> Task to complete
Write out, from the entries below, exactly the lines that run between the lines holding "match get_parent (os wd) id with" and "destruct wd as [s t o cs p].", inclusive, and stop there.

> Saved data entries
# # # #

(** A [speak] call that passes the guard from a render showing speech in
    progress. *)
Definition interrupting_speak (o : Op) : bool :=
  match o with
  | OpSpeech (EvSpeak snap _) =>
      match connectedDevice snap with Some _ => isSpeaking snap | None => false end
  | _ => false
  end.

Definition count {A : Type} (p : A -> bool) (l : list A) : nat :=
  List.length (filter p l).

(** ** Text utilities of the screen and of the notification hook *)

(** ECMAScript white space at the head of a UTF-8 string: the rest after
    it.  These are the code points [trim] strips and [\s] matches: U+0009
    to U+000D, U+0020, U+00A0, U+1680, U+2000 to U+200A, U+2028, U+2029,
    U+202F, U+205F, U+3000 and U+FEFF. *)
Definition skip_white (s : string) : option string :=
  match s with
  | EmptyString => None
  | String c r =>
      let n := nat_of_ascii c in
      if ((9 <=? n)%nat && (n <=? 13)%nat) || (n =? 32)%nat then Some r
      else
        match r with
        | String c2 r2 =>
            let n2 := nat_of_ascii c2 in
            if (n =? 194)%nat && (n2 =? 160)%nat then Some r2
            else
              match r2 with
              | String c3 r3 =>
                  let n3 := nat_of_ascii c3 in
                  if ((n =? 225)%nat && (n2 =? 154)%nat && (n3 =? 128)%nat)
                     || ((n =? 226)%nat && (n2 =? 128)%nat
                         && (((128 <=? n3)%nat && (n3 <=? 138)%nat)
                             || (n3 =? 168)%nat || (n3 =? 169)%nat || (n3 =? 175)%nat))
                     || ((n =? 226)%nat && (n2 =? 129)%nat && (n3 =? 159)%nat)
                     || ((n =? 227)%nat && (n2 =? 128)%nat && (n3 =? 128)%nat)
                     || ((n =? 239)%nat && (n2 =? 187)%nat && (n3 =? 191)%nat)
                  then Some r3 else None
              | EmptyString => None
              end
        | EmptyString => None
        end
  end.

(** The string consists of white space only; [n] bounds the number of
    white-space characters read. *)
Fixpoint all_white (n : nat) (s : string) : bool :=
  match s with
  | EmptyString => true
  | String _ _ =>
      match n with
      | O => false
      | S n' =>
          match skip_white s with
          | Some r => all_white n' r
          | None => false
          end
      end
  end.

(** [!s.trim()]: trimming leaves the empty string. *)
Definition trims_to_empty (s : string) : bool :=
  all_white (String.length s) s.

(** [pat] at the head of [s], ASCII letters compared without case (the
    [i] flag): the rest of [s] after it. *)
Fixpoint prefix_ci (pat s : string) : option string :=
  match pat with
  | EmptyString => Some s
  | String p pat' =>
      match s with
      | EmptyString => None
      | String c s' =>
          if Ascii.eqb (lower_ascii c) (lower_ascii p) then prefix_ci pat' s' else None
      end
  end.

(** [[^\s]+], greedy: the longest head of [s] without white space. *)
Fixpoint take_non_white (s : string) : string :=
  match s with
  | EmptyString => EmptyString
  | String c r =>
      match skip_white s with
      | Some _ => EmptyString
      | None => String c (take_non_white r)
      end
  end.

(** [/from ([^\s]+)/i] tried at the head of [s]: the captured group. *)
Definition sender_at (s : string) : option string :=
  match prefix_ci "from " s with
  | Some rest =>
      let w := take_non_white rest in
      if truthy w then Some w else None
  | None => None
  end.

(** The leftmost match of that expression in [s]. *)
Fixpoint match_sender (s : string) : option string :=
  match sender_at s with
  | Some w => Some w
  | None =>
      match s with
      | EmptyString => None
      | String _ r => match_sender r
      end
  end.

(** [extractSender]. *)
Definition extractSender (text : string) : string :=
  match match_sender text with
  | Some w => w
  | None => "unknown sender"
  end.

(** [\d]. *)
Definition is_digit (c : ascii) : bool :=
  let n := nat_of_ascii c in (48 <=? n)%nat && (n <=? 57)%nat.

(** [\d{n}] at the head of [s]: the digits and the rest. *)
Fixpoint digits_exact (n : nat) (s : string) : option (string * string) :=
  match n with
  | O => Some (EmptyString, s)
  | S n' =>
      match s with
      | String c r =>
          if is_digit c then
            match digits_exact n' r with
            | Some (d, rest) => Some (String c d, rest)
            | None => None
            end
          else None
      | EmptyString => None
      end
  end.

# # # #

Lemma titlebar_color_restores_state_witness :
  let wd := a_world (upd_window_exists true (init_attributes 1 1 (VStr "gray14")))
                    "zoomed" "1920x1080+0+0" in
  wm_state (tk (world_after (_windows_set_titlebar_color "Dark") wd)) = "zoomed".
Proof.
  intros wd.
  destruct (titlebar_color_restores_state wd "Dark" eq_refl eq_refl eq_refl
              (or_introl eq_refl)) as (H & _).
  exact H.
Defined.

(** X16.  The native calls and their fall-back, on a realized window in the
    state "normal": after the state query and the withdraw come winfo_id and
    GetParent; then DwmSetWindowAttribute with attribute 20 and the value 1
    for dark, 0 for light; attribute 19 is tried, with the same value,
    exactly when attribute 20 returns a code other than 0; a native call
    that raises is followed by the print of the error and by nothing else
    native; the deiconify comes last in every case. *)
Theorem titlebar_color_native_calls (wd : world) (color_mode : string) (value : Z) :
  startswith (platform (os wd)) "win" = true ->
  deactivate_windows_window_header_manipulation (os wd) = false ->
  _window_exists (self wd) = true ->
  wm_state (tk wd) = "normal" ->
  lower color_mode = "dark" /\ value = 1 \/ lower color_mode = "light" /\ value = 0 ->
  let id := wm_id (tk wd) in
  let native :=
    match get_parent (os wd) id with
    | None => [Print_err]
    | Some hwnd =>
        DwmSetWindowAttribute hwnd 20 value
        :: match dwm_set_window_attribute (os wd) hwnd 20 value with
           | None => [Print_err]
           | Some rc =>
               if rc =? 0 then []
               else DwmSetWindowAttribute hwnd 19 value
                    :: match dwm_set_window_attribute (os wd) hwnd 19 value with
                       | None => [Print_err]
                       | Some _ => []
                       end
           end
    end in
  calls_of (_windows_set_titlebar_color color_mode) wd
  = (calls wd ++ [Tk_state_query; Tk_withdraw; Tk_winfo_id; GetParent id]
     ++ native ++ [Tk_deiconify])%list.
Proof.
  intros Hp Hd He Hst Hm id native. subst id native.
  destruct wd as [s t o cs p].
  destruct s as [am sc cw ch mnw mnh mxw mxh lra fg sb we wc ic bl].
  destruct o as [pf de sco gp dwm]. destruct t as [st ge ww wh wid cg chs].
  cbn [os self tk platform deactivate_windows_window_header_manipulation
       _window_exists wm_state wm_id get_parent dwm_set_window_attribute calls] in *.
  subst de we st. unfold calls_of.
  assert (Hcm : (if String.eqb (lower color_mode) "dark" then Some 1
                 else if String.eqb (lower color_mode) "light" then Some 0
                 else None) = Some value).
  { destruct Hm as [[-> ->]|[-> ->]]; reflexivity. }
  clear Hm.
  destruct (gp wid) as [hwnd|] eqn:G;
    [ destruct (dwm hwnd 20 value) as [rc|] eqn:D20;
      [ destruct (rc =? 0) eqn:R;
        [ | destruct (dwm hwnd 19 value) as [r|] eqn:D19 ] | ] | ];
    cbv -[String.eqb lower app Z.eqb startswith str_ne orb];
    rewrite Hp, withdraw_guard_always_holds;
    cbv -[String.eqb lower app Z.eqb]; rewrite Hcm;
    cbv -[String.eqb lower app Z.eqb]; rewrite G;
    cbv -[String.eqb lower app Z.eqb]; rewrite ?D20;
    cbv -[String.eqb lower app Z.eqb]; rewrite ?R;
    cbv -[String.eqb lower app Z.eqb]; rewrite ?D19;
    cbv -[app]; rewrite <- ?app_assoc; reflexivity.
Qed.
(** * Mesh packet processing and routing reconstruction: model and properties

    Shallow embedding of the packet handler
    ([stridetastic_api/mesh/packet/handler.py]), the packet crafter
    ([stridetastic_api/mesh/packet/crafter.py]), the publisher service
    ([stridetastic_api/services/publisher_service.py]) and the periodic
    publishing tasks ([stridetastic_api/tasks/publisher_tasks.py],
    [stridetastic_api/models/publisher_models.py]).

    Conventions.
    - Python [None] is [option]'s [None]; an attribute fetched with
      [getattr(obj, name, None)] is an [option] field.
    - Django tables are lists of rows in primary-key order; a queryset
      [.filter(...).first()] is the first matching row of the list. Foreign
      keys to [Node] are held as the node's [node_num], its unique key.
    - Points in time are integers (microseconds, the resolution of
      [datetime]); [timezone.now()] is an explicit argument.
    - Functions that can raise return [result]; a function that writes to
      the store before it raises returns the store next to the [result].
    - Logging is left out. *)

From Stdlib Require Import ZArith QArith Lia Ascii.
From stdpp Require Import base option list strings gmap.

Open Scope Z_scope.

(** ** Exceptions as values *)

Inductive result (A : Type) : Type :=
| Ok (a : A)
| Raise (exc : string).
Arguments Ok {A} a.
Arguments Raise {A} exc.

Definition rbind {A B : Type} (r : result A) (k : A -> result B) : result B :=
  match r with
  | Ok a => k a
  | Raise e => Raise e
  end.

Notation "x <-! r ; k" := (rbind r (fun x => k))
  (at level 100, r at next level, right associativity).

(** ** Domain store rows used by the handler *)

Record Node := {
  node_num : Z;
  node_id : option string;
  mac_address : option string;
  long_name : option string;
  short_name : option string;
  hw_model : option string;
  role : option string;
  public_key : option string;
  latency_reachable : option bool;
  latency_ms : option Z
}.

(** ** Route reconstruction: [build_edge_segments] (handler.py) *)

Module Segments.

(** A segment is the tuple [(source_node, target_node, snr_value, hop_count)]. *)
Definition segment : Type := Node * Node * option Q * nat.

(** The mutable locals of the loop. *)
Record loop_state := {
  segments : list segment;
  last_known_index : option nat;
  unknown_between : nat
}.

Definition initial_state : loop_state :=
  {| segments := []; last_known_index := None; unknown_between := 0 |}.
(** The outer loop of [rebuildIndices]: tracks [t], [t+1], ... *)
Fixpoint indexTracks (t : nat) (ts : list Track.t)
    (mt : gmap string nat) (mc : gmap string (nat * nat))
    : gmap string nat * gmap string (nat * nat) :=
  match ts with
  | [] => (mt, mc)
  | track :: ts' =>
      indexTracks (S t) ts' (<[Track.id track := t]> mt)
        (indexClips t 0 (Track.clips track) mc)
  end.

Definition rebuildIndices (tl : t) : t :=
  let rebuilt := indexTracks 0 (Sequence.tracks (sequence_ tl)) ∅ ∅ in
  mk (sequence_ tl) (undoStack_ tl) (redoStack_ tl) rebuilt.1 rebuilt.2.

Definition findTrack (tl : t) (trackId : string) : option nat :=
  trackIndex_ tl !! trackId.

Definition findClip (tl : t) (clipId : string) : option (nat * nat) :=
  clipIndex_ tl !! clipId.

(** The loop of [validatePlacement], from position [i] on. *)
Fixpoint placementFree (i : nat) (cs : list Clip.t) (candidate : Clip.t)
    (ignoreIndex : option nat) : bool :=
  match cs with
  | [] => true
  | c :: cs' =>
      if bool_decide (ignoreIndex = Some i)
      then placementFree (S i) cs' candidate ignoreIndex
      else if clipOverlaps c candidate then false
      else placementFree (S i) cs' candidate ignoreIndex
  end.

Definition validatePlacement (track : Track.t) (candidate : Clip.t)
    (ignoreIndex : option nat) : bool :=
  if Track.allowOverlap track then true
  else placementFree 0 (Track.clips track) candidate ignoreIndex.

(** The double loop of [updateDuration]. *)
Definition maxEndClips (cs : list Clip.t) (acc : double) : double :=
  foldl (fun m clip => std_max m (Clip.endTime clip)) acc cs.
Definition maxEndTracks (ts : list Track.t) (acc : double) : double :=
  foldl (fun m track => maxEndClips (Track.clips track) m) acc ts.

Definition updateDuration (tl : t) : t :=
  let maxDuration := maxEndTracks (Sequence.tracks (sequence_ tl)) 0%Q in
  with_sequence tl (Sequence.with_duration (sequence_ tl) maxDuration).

# # # #

> Output of the exercise
    match get_parent (os wd) id with
    | None => [Print_err]
    | Some hwnd =>
        DwmSetWindowAttribute hwnd 20 value
        :: match dwm_set_window_attribute (os wd) hwnd 20 value with
           | None => [Print_err]
           | Some rc =>
               if rc =? 0 then []
               else DwmSetWindowAttribute hwnd 19 value
                    :: match dwm_set_window_attribute (os wd) hwnd 19 value with
                       | None => [Print_err]
                       | Some _ => []
                       end
           end
    end in
  calls_of (_windows_set_titlebar_color color_mode) wd
  = (calls wd ++ [Tk_state_query; Tk_withdraw; Tk_winfo_id; GetParent id]
     ++ native ++ [Tk_deiconify])%list.
Proof.
  intros Hp Hd He Hst Hm id native. subst id native.
  destruct wd as [s t o cs p].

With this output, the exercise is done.